- RECORDS
Definition sample (s : st) (id : Z) (verdict source : string) : st :=
  mkStore (st_devices s) (st_snapshots s) (st_networks s) (st_nextSnapshotID s)
    (st_changeRecorder s) ((fun h => SampleLiveness_ h id verdict source) <$> st_heartbeat s).

Definition snapshotDevice (s : st) (id : Z) : option DeviceSnapshot :=
  if ok (QGetDevice id)
  then SnapshotFromDevice <$> head (filter (fun d => dev_ID d = id) (st_devices s))
  else None.

Definition recordDeviceLost (s : st) (id : Z) (networkID : option Z) (agentID : string) : st :=
  emit s (mkEvent ChangeTypeDeviceLost EntityTypeDevice "" id networkID agentID
            (AnySnapshot (snapshotDevice s id)) AnyNil).

Definition recordDeviceRecovered (s : st) (id : Z) (networkID : option Z) (agentID : string)
    (before : option DeviceSnapshot) : st :=
  emit s (mkEvent ChangeTypeDeviceRecovered EntityTypeDevice "" id networkID agentID
            (AnySnapshot before) (AnySnapshot (snapshotDevice s id))).

(** * Lost detection (detect_lost.go) *)

Definition resolveDeviceUUIDForIP (s : st) (mac ip : string) (networkID : option Z) : string :=
  let pick q ds := if ok q then dev_DeviceUuid <$> most_recent None ds else None in
  let byIP := default "" (pick (QUuidByIP ip) (filter (fun d => dev_IpAddress d = ip) (st_devices s))) in
  let u := if decide (mac = "") then ""
           else default "" (pick (QUuidByMac mac) (filter (fun d => dev_MacAddress d = mac) (st_devices s))) in
  if decide (u = "") then
    match networkID with
    | Some n =>
        match pick (QUuidByIPNet ip) (filter (fun d => dev_IpAddress d = ip ∧ dev_NetworkID d = Some n) (st_devices s)) with
        | Some u => u
        | None => byIP
        end
    | None => byIP
    end
  else u.

(** INSERT … ON CONFLICT(network_id, ip) DO UPDATE.  [None] is an error. *)
Definition upsertScanSnapshot (s : st) (networkID : Z) (taskID : option Z) (ip mac devUUID : string)
    (lastSeen : Z) : option st :=
  if negb (ok (UUpsertSnapshot ip)) then None
  else if existsb (fun r => (ss_NetworkID r =? networkID) && (ss_Ip r =? ip)%string) (st_snapshots s)
  then Some (with_snapshots s (map (fun r =>
         if (ss_NetworkID r =? networkID) && (ss_Ip r =? ip)%string then
           mkScanSnapshot (ss_ID r) (ss_NetworkID r) taskID (ss_Ip r)
             (if decide (mac = "") then ss_Mac r else mac)
             (if decide (devUUID = "") then ss_DeviceUuid r else devUUID)
             0 (DBTime lastSeen) (ss_FlapCount r) (ss_LastFlapAt r)
         else r)))
  else Some (mkStore (st_devices s)
         (st_snapshots s ++ [mkScanSnapshot (st_nextSnapshotID s) networkID taskID ip mac devUUID 0
                               (DBTime lastSeen) 0 None])
         (st_networks s) (st_nextSnapshotID s + 1) (st_changeRecorder s) (st_heartbeat s)).

(** One iteration of the loop over the reports. *)
Definition record_alive (netID taskID now : Z) (s : st) (rep : HostReport) : st :=
  let mac := reportMAC rep in
  let taskIDPtr := if 0 <? taskID then Some taskID else None in
  let devUUID := resolveDeviceUUIDForIP s mac (hr_IP rep) (Some netID) in
  let s := default s (upsertScanSnapshot s netID taskIDPtr (hr_IP rep) mac devUUID now) in
  if decide (devUUID = "") then s
  else if negb (ok (ULastSeen devUUID)) then s
  else
    let s := with_devices s (map (fun d =>
      if decide (dev_DeviceUuid d = devUUID)
      then dev_liveness d (dev_Status d) (Some (DBTime now)) (dev_LastScannedAt d) (dev_OfflineSince d) (dev_UpdatedAt d)
      else d)) in
    if negb (ok (QDeviceByUuid devUUID)) then s
    else match head (filter (fun d => dev_DeviceUuid d = devUUID) (st_devices s)) with
         | Some d => sample s (dev_ID d) "online" "scan"
         | None => s
         end.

- TASK DESCRIPTION
Print the records again in their entirety, character for character.

- REPLY TO THE EXERCISE
Definition sample (s : st) (id : Z) (verdict source : string) : st :=
  mkStore (st_devices s) (st_snapshots s) (st_networks s) (st_nextSnapshotID s)
    (st_changeRecorder s) ((fun h => SampleLiveness_ h id verdict source) <$> st_heartbeat s).

Definition snapshotDevice (s : st) (id : Z) : option DeviceSnapshot :=
  if ok (QGetDevice id)
  then SnapshotFromDevice <$> head (filter (fun d => dev_ID d = id) (st_devices s))
  else None.

Definition recordDeviceLost (s : st) (id : Z) (networkID : option Z) (agentID : string) : st :=
  emit s (mkEvent ChangeTypeDeviceLost EntityTypeDevice "" id networkID agentID
            (AnySnapshot (snapshotDevice s id)) AnyNil).

Definition recordDeviceRecovered (s : st) (id : Z) (networkID : option Z) (agentID : string)
    (before : option DeviceSnapshot) : st :=
  emit s (mkEvent ChangeTypeDeviceRecovered EntityTypeDevice "" id networkID agentID
            (AnySnapshot before) (AnySnapshot (snapshotDevice s id))).

(** * Lost detection (detect_lost.go) *)

Definition resolveDeviceUUIDForIP (s : st) (mac ip : string) (networkID : option Z) : string :=
  let pick q ds := if ok q then dev_DeviceUuid <$> most_recent None ds else None in
  let byIP := default "" (pick (QUuidByIP ip) (filter (fun d => dev_IpAddress d = ip) (st_devices s))) in
  let u := if decide (mac = "") then ""
           else default "" (pick (QUuidByMac mac) (filter (fun d => dev_MacAddress d = mac) (st_devices s))) in
  if decide (u = "") then
    match networkID with
    | Some n =>
        match pick (QUuidByIPNet ip) (filter (fun d => dev_IpAddress d = ip ∧ dev_NetworkID d = Some n) (st_devices s)) with
        | Some u => u
        | None => byIP
        end
    | None => byIP
    end
  else u.

(** INSERT … ON CONFLICT(network_id, ip) DO UPDATE.  [None] is an error. *)
Definition upsertScanSnapshot (s : st) (networkID : Z) (taskID : option Z) (ip mac devUUID : string)
    (lastSeen : Z) : option st :=
  if negb (ok (UUpsertSnapshot ip)) then None
  else if existsb (fun r => (ss_NetworkID r =? networkID) && (ss_Ip r =? ip)%string) (st_snapshots s)
  then Some (with_snapshots s (map (fun r =>
         if (ss_NetworkID r =? networkID) && (ss_Ip r =? ip)%string then
           mkScanSnapshot (ss_ID r) (ss_NetworkID r) taskID (ss_Ip r)
             (if decide (mac = "") then ss_Mac r else mac)
             (if decide (devUUID = "") then ss_DeviceUuid r else devUUID)
             0 (DBTime lastSeen) (ss_FlapCount r) (ss_LastFlapAt r)
         else r)))
  else Some (mkStore (st_devices s)
         (st_snapshots s ++ [mkScanSnapshot (st_nextSnapshotID s) networkID taskID ip mac devUUID 0
                               (DBTime lastSeen) 0 None])
         (st_networks s) (st_nextSnapshotID s + 1) (st_changeRecorder s) (st_heartbeat s)).

(** One iteration of the loop over the reports. *)
Definition record_alive (netID taskID now : Z) (s : st) (rep : HostReport) : st :=
  let mac := reportMAC rep in
  let taskIDPtr := if 0 <? taskID then Some taskID else None in
  let devUUID := resolveDeviceUUIDForIP s mac (hr_IP rep) (Some netID) in
  let s := default s (upsertScanSnapshot s netID taskIDPtr (hr_IP rep) mac devUUID now) in
  if decide (devUUID = "") then s
  else if negb (ok (ULastSeen devUUID)) then s
  else
    let s := with_devices s (map (fun d =>
      if decide (dev_DeviceUuid d = devUUID)
      then dev_liveness d (dev_Status d) (Some (DBTime now)) (dev_LastScannedAt d) (dev_OfflineSince d) (dev_UpdatedAt d)
      else d)) in
    if negb (ok (QDeviceByUuid devUUID)) then s
    else match head (filter (fun d => dev_DeviceUuid d = devUUID) (st_devices s)) with
         | Some d => sample s (dev_ID d) "online" "scan"
         | None => s
         end.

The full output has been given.